Try it
Beginning at the line that contains "- intros j th1", transcribe the remaining lines of the listing exactly; include the final line and omit everything before.

Data provided
Lemma concat_insert {A B} (f : A -> list B) (l : list A) i x y :
  l !! i = Some x ->
  concat (f <$> <[i := y]> l) = concat (f <$> take i l) ++ f y ++ concat (f <$> drop (S i) l).
Proof.
  intros H. pose proof (lookup_lt_Some _ _ _ H).
  rewrite (concat_split f _ i y) by (by apply list_lookup_insert_eq).
  by rewrite take_insert_ge, drop_insert_lt by lia.
Qed.

(** Changing one thread so that its events and its slot stay the same. *)
Lemma Inv_quiet all c log i th th' :
  Inv all c log -> c_threads c !! i = Some th ->
  unreserved th' = unreserved th -> owner th = None -> owner th' = None ->
  pc_ok (sh_buf (c_shared c)) log (lt_pc th') ->
  Inv all (mkConfig (c_shared c) (<[i := th']> (c_threads c))) log.
Proof.
  intros HI Hi Hu Ho Ho' Hpc. pose proof (lookup_lt_Some _ _ _ Hi).
  split; cbn [c_shared c_threads]; try apply HI.
  - rewrite (concat_insert _ _ _ _ _ Hi), Hu, <- (concat_split _ _ _ _ Hi). apply HI.
  - intros j th1 Hj. apply list_lookup_insert_Some in Hj as [(<- & <- & _)|[_ Hj]]; [done|].
    by apply (inv_pcs _ _ _ HI j).
  - intros j1 j2 t1 t2 old H1 H2 O1 O2.
    apply list_lookup_insert_Some in H1 as [(<- & <- & _)|[_ H1]]; [congruence|].
    apply list_lookup_insert_Some in H2 as [(<- & <- & _)|[_ H2]]; [congruence|].
    by apply (inv_owner _ _ _ HI j1 j2 t1 t2 old).
  - intros k ev Hk. destruct (inv_slots _ _ _ HI k ev Hk) as [Hs|(j & t & Hj & Hjo)]; [by left|].
    right. exists j, t. split; [|done]. rewrite list_lookup_insert_ne; [done|]. congruence.
Qed.

Lemma Inv_room all c log i th ev rest :
  Inv all c log -> c_threads c !! i = Some th -> unreserved th = ev :: rest ->
  14 * Z.of_nat (S (length log)) <= sh_size (c_shared c).
Proof.
  intros HI Hi Hu. pose proof (inv_cap _ _ _ HI).
  pose proof (Permutation_length (inv_perm _ _ _ HI)) as HP.
  rewrite length_app, (concat_split _ _ _ _ Hi), Hu, !length_app in HP. cbn in HP. lia.
Qed.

Solution to the exercise
  - intros j th1 Hj. apply list_lookup_insert_Some in Hj as [(<- & <- & _)|[_ Hj]]; [done|].
    by apply (inv_pcs _ _ _ HI j).
  - intros j1 j2 t1 t2 old H1 H2 O1 O2.
    apply list_lookup_insert_Some in H1 as [(<- & <- & _)|[_ H1]]; [congruence|].
    apply list_lookup_insert_Some in H2 as [(<- & <- & _)|[_ H2]]; [congruence|].
    by apply (inv_owner _ _ _ HI j1 j2 t1 t2 old).
  - intros k ev Hk. destruct (inv_slots _ _ _ HI k ev Hk) as [Hs|(j & t & Hj & Hjo)]; [by left|].
    right. exists j, t. split; [|done]. rewrite list_lookup_insert_ne; [done|]. congruence.
Qed.

Lemma Inv_room all c log i th ev rest :
  Inv all c log -> c_threads c !! i = Some th -> unreserved th = ev :: rest ->
  14 * Z.of_nat (S (length log)) <= sh_size (c_shared c).
Proof.
  intros HI Hi Hu. pose proof (inv_cap _ _ _ HI).
  pose proof (Permutation_length (inv_perm _ _ _ HI)) as HP.
  rewrite length_app, (concat_split _ _ _ _ Hi), Hu, !length_app in HP. cbn in HP. lia.
Qed.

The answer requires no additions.